カフェ開業は人気の独立スタイルですが、コーヒー1杯500円のビジネスを継続させるには 立地戦略がほぼ全てを決めます。 スターバックス・ドトール・タリーズ・コメダ・個人店、それぞれが どんな商圏戦略を採っているのか。 客単価と商圏半径の関係を整理し、自分の出店判断に活かせる枠組みを提示します。circle-mapでの競合店プロット手順も末尾で紹介。
カフェ商圏の3つの軸
カフェの商圏は3つの軸で評価できます。
- 客単価: 300円(個人喫茶)/ 600円(チェーン店)/ 1,200円(高級カフェ)

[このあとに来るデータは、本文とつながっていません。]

(** * react-chat-app: the conversation store and the date grouping pass

    A shallow embedding of [src/hooks/useChat.js] (the conversation state
    manager: hydrate, persist, createConversation, sendMessage,
    clearConversation) and of [src/components/MessageList.jsx] (the day
    bucket key, the divider label and the grouping pass), with the
    properties of the specification stated over them.

    Conventions.
    - JS strings are [string]; [null]/[undefined] values are [None].
    - A JS object used as a dictionary is a [gmap string _]; only own
      properties are modelled.
    - [Date], [JSON] and [localStorage] belong to the platform: what the
      code reads from them is a Section variable or an explicit argument. *)

From Stdlib Require Import Ascii String ZArith.
From stdpp Require Import gmap strings list fin_maps pretty.

Set Warnings "-register-all".

Open Scope string_scope.
Open Scope nat_scope.
Open Scope list_scope.
Open Scope stdpp_scope.

(** ** Messages and conversations *)

Inductive Role := user | assistant.

(** [{ id, role, content, timestamp? }] *)
Record Message := {
  msg_id : string;
  role : Role;
  content : string;
  timestamp : option string
}.

(** [{ id, title }] *)
Record Conversation := {
  conv_id : string;
  title : string
}.

Global Instance Role_eq_dec : EqDecision Role.
Proof. solve_decision. Defined.
Global Instance Message_eq_dec : EqDecision Message.
Proof. solve_decision. Defined.
Global Instance Conversation_eq_dec : EqDecision Conversation.
Proof. solve_decision. Defined.

(** JS truthiness of a string and of a possibly missing string. *)
Definition truthyStr (s : string) : bool := negb (bool_decide (s = "")).

Definition truthy (v : option string) : bool :=
  match v with
  | Some s => truthyStr s
  | None => false
  end.

(** ** JS values, completions and the platform's storage *)

(** A JSON value, as [JSON.parse] returns it and [JSON.stringify] takes
    it.  Numbers are the integers (the only numbers the store holds are
    version numbers); an object keeps its members in source order. *)
Inductive JSON :=
  | JNull
  | JBool (b : bool)
  | JNum (z : Z)
  | JStr (s : string)
  | JArr (elems : list JSON)
  | JObj (members : list (string * JSON)).

Global Instance JSON_eq_dec : EqDecision JSON.
Proof.
  refine (fix go (a b : JSON) {struct a} : Decision (a = b) :=
    match a, b with
    | JNull, JNull => left eq_refl
    | JBool x, JBool y => cast_if (decide (x = y))
    | JNum x, JNum y => cast_if (decide (x = y))
    | JStr x, JStr y => cast_if (decide (x = y))
    | JArr xs, JArr ys =>
        cast_if ((fix elems (xs ys : list JSON) {struct xs}
                    : Decision (xs = ys) :=
                    match xs, ys with
                    | [], [] => left eq_refl
                    | x :: xs', y :: ys' =>
                        cast_if_and (go x y) (elems xs' ys')
                    | _, _ => right _
                    end) xs ys)
    | JObj xs, JObj ys =>
        cast_if ((fix members (xs ys : list (string * JSON)) {struct xs}
                    : Decision (xs = ys) :=
                    match xs, ys with
                    | [], [] => left eq_refl
                    | (k, x) :: xs', (k', y) :: ys' =>
                        cast_if_and3 (decide (k = k')) (go x y)
                                     (members xs' ys')
                    | _, _ => right _
                    end) xs ys)
    | _, _ => right _
    end); abstract congruence.
Defined.

(** The outcome of evaluating JS code: a value, or a thrown exception. *)
Inductive Completion (A : Type) :=
  | Normal (a : A)
  | Throw (e : string).
Arguments Normal {A} a.
Arguments Throw {A} e.

Global Instance Completion_ret : MRet Completion := λ A a, Normal a.
Global Instance Completion_bind : MBind Completion := λ A B f c,
  match c with
  | Normal a => f a
  | Throw e => Throw e
  end.

(** [try { body } catch (e) { handler(e) }] *)
Definition tryCatch {A} (body : Completion A) (handler : string -> Completion A)
  : Completion A :=
  match body with
  | Normal a => Normal a
  | Throw e => handler e
  end.

(** Truthiness of a JS value; [None] is [undefined]. *)
Definition truthyJ (v : option JSON) : bool :=
  match v with
  | None => false
  | Some JNull => false
  | Some (JBool b) => b
  | Some (JNum z) => negb (bool_decide (z = 0%Z))
  | Some (JStr s) => truthyStr s
  | Some (JArr _) => true
  | Some (JObj _) => true
  end.

(** Own property [k] of a parsed object: when a key is repeated in the
    source text the last member wins. *)
Fixpoint member (k : string) (ms : list (string * JSON)) : option JSON :=
  match ms with
  | [] => None
  | (k', v) :: rest =>
      match member k rest with
      | Some w => Some w
      | None => if bool_decide (k' = k) then Some v else None
      end
  end.

(** [v?.k]: [undefined] on [null], on a missing key and on a primitive. *)
Definition getOpt (v : JSON) (k : string) : option JSON :=
  match v with
  | JObj ms => member k ms
  | _ => None
  end.

(** [v.k]: reading a property of [null] throws a [TypeError]. *)
Definition getProp (v : JSON) (k : string) : Completion (option JSON) :=
  match v with
  | JNull => Throw "TypeError"
  | _ => Normal (getOpt v k)
  end.

(** [window.localStorage]: a dictionary whose accesses may throw; whether
    a given call succeeds is decided by the environment. *)
Abbreviation LocalStorage := (gmap string string).

Definition getItem (ok : bool) (ls : LocalStorage) (k : string)
  : Completion (option string) :=
  if ok then Normal (ls !! k) else Throw "SecurityError".

Definition setItem (ok : bool) (ls : LocalStorage) (k v : string)
  : Completion LocalStorage :=
  if ok then Normal (<[k := v]> ls) else Throw "QuotaExceededError".
(* ===== verification/OrderBook.v ===== *)
(** * The order book (include/exchange/order_book.hpp)

    Two ordered maps of price levels and an index from order ids to list
    iterators.  The two branches of each method (bids and asks) are the same
    code on the two maps, so the definitions take the side as the source
    computes it and select the map with [levels].  The pool allocator is the
    counter [next_node]: it hands out an address no node has had. *)
From S2P Require Import Prelude Types SortedMap PriceLevel BookSpec.

Module OrderBook.

Module OrderLocation.
Record t : Type := mk {
  side : Side;
  price : Price;
  order_iterator : Node
}.
End OrderLocation.

Abbreviation Levels := (list (Price * PriceLevel.t)).

Record t : Type := mk {
  bids : Levels;
  asks : Levels;
  order_locations : gmap OrderId OrderLocation.t;
  next_node : Node
}.

Definition new : t := mk [] [] ∅ 0%nat.

(* the map of a side, and assignment to it *)
Definition levels (s : Side) (b : t) : Levels :=
  match s with Buy => bids b | Sell => asks b end.
Definition set_levels (s : Side) (ls : Levels) (b : t) : t :=
  match s with
  | Buy => mk ls (asks b) (order_locations b) (next_node b)
  | Sell => mk (bids b) ls (order_locations b) (next_node b)
  end.
Definition set_locations (m : gmap OrderId OrderLocation.t) (b : t) : t :=
  mk (bids b) (asks b) m (next_node b).
Definition allocate (b : t) : t :=
  mk (bids b) (asks b) (order_locations b) (S (next_node b)).
Definition replace_order (book : OrderBook.t) (order_id : OrderId) (new_price : Price)
    (new_quantity : Quantity) (new_timestamp : Timestamp)
    : res ReplaceResult.t * OrderBook.t :=
  let '(r, (book', trades)) :=
    replace_order_into order_id new_price new_quantity new_timestamp
      (book, TradeBuffer.new default_capacity) in
  (let* replaced := r in
   let* ts := TradeBuffer.to_vector trades in Ok (ReplaceResult.mk replaced ts), book').

(** ** The engine implements the abstract book *)

Section proofs.
Context {B : Type} `{!TradeSink B} `{!TradeSinkLaws B}.
Implicit Types (book : OrderBook.t) (trades : B).

Lemma can_match_spec s incoming book :
  OrderBook.inv book → Order.side incoming = s →
  can_match s incoming book =
    Ok (match OrderBook.abs_side (opposite s) book with
        | [] => false
        | o :: _ => BookSpec.marketable incoming (Order.price o)
        end).
Proof.
  intros Hi Hs. unfold OrderBook.abs_side.
  destruct (OrderBook.levels (opposite s) book) as [|[p level] ls] eqn:E.
  { destruct s; simpl in *; unfold buy_can_match, sell_can_match, OrderBook.has_asks,
      OrderBook.has_bids, OrderBook.has_levels; simpl; by rewrite E. }
  destruct (OrderBook.best_level _ _ _ _ _ Hi E) as (_ & _ & n & o & rest & Hos & Hr).
  rewrite OrderBook.flat_cons, Hos. simpl.
  destruct Hr as (_ & _ & -> & _). unfold BookSpec.marketable. rewrite Hs.
  destruct s; simpl in *; unfold buy_can_match, sell_can_match, OrderBook.has_asks,
    OrderBook.has_bids, OrderBook.has_levels, OrderBook.best_ask, OrderBook.best_bid,
    OrderBook.best; simpl; rewrite E; simpl; by destruct (Order.type incoming).
Qed.
(* ===== verification/RiskEngine.v ===== *)
(** * The pre-trade risk engine (include/exchange/risk_engine.hpp, src/risk_engine.cpp)

    Limits and kill switches, the working orders of every client, and the
    exposures the checks read.  Quantities are 64-bit unsigned with the
    saturating arithmetic of the source; positions are 64-bit signed. *)
From S2P Require Import Prelude Types.

Module RiskEngine.

Abbreviation RiskClientId := Z (only parsing).
Definition invalid_risk_client_id : RiskClientId := 0.

Inductive RiskRejectReason : Type :=
  | None_
  | GlobalKillSwitch
  | ClientKillSwitch
  | MaxOrderQuantity
  | MaxOrderNotional
  | MaxOpenOrders
  | MaxOpenQuantity
  | MaxPosition
  | UnknownWorkingOrder.

Definition to_string (reason : RiskRejectReason) : string :=
  match reason with
  | None_ => "none"
  | GlobalKillSwitch => "global kill switch"
  | ClientKillSwitch => "client kill switch"
  | MaxOrderQuantity => "max order quantity"
  | MaxOrderNotional => "max order notional"
  | MaxOpenOrders => "max open orders"
  | MaxOpenQuantity => "max open quantity"
  | MaxPosition => "max position"
  | UnknownWorkingOrder => "unknown working order"
  end.

Module RiskLimits.
Record t : Type := mk {
  max_order_quantity : Quantity;
  max_order_notional : Z;
  max_open_orders : Z;
  max_open_quantity : Z;
  max_position_per_symbol : Z
}.
Definition default : t := mk 100000 10000000000 10000 1000000 1000000.
End RiskLimits.

Module RiskOrderRequest.
Record t : Type := mk {
  client_id : RiskClientId;
  symbol : string;
  order_id : OrderId;
  side : Side;
  order_type : OrderType;
  time_in_force : TimeInForce;
  price : Price;
  quantity : Quantity;
  reference_price : option Price
}.
End RiskOrderRequest.

Module RiskDecision.
Record t : Type := mk { accepted : bool; reason : RiskRejectReason }.
End RiskDecision.
Definition encode_body (fs : list Field.t) : list byte :=
  foldl (λ body field,
      if is_generated (Field.tag field) then body
      else body ++ to_string (Field.tag field) ++ [equals_sign] ++ Field.value field ++ [soh])
    [] fs.

Definition encode (m : Message.t) : list byte :=
  let body := encode_body (fields m) in
  let wire := bytes_of "8=FIX.4.4" ++ [soh] ++ bytes_of "9=" ++
              to_string (Z.of_nat (length body)) ++ [soh] ++ body in
  let checksum := checksum_before wire (length wire) in
  wire ++ bytes_of "10=" ++ three_digit_checksum checksum ++ [soh].

(** ** Parsing *)

Definition failure (error : string) : res ParseResult.t := Ok (ParseResult.mk None error).

(* the loop over the fields: the error of an early return, or the message *)
Fixpoint parse_fields (fuel : nat) (wire : list byte) (checksum_offset cursor : nat)
    (parsed : Message.t) : res (string + Message.t) :=
  match fuel with
  | O => Throw OutOfFuel
  | S fuel' =>
      if (cursor <? checksum_offset)%nat then
        match Text.find soh cursor wire with
        | None => Ok (inl "truncated FIX field"%string)
        | Some field_end =>
            if (checksum_offset <=? field_end)%nat then Ok (inl "truncated FIX field"%string)
            else
              let* field := Text.substr cursor (field_end - cursor) wire in
              match Text.find equals_sign 0 field with
              | None => Ok (inl "invalid FIX field"%string)
              | Some equals =>
                  if (equals =? 0)%nat then Ok (inl "invalid FIX field"%string)
                  else
                    let* tag_text := Text.substr 0 equals field in
                    match parse_tag tag_text with
                    | None => Ok (inl "invalid FIX tag"%string)
                    | Some tag =>
                        let* value := Text.substr_from (equals + 1) field in
                        parse_fields fuel' wire checksum_offset (field_end + 1) (add tag value parsed)
                    end
              end
        end
      else Ok (inr parsed)
  end.

(* from the body on: the fields and the required MsgType *)
Definition parse_body (wire : list byte) (body_start checksum_offset : nat) : res ParseResult.t :=
  let* outcome := parse_fields (S (length wire)) wire checksum_offset body_start (Message.mk []) in
  match outcome with
  | inl error => failure error
  | inr parsed =>
      match get 35 parsed with
      | None | Some [] => failure "MsgType (35) is required"
      | Some _ => Ok (ParseResult.mk (Some parsed) "")
      end
  end.

(* the checks of the trailer *)
Definition parse_trailer (wire : list byte) (body_start checksum_offset : nat) : res ParseResult.t :=
  let misplaced := "BodyLength does not end at CheckSum"%string in
  if negb (checksum_offset + 7 =? length wire)%nat then failure misplaced
  else
    let* trailer := Text.substr_from checksum_offset wire in
    if negb (Text.starts_with (bytes_of "10=") trailer) then failure misplaced
    else if negb (bool_decide (last wire = Some soh)) then failure misplaced
    else
      let* checksum_text := Text.substr (checksum_offset + 3) 3 wire in
      match parse_size checksum_text with
      | None => failure "invalid CheckSum field"
      | Some checksum_value =>
          if checksum_value >? 255 then failure "invalid CheckSum field"
          else
            let* terminator := Text.char_at (checksum_offset + 6) wire in
            if negb (bool_decide (terminator = soh)) then failure "invalid CheckSum field"
            else if negb (checksum_before wire checksum_offset =? checksum_value)
            then failure "CheckSum mismatch"
            else parse_body wire body_start checksum_offset
      end.

Definition parse (wire : list byte) : res ParseResult.t :=
  if negb (starts_with_fix44 wire) then failure "BeginString must be FIX.4.4"
  else
    match Text.find soh 0 wire with
    | None => failure "truncated BeginString"
    | Some begin_end =>
        let body_length_start := (begin_end + 1)%nat in
        let* rest := Text.substr_from body_length_start wire in
        if negb (Text.starts_with (bytes_of "9=") rest)
        then failure "BodyLength must be the second field"
        else
          match Text.find soh body_length_start wire with
          | None => failure "truncated BodyLength"
          | Some body_length_end =>
              let* body_length_text :=
                Text.substr (body_length_start + 2) (body_length_end - (body_length_start + 2)) wire in
              match parse_size body_length_text with
              | None => failure "invalid BodyLength"
              | Some body_length =>
                  let body_start := (body_length_end + 1)%nat in
                  if body_length >? Z.of_nat (length wire - body_start)
                  then failure "BodyLength exceeds message size"
                  else parse_trailer wire body_start (body_start + Z.to_nat body_length)
              end
          end
    end.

- 滞在時間: 10分(テイクアウト)/ 30分(休憩)/ 90分(作業・読書)
- 来店頻度: 週5回(通勤途中)/ 週1回(週末)/ 月1回(イベント)
この3軸の組み合わせで、必要な商圏人口と立地が変わります。
- 500m · 徒歩商圏駅前型の中心。同価格帯の競合が何軒あるかを数える範囲。
- 1km · 駅前型の外縁徒歩12分前後。ここを超えると「わざわざ行く店」になる。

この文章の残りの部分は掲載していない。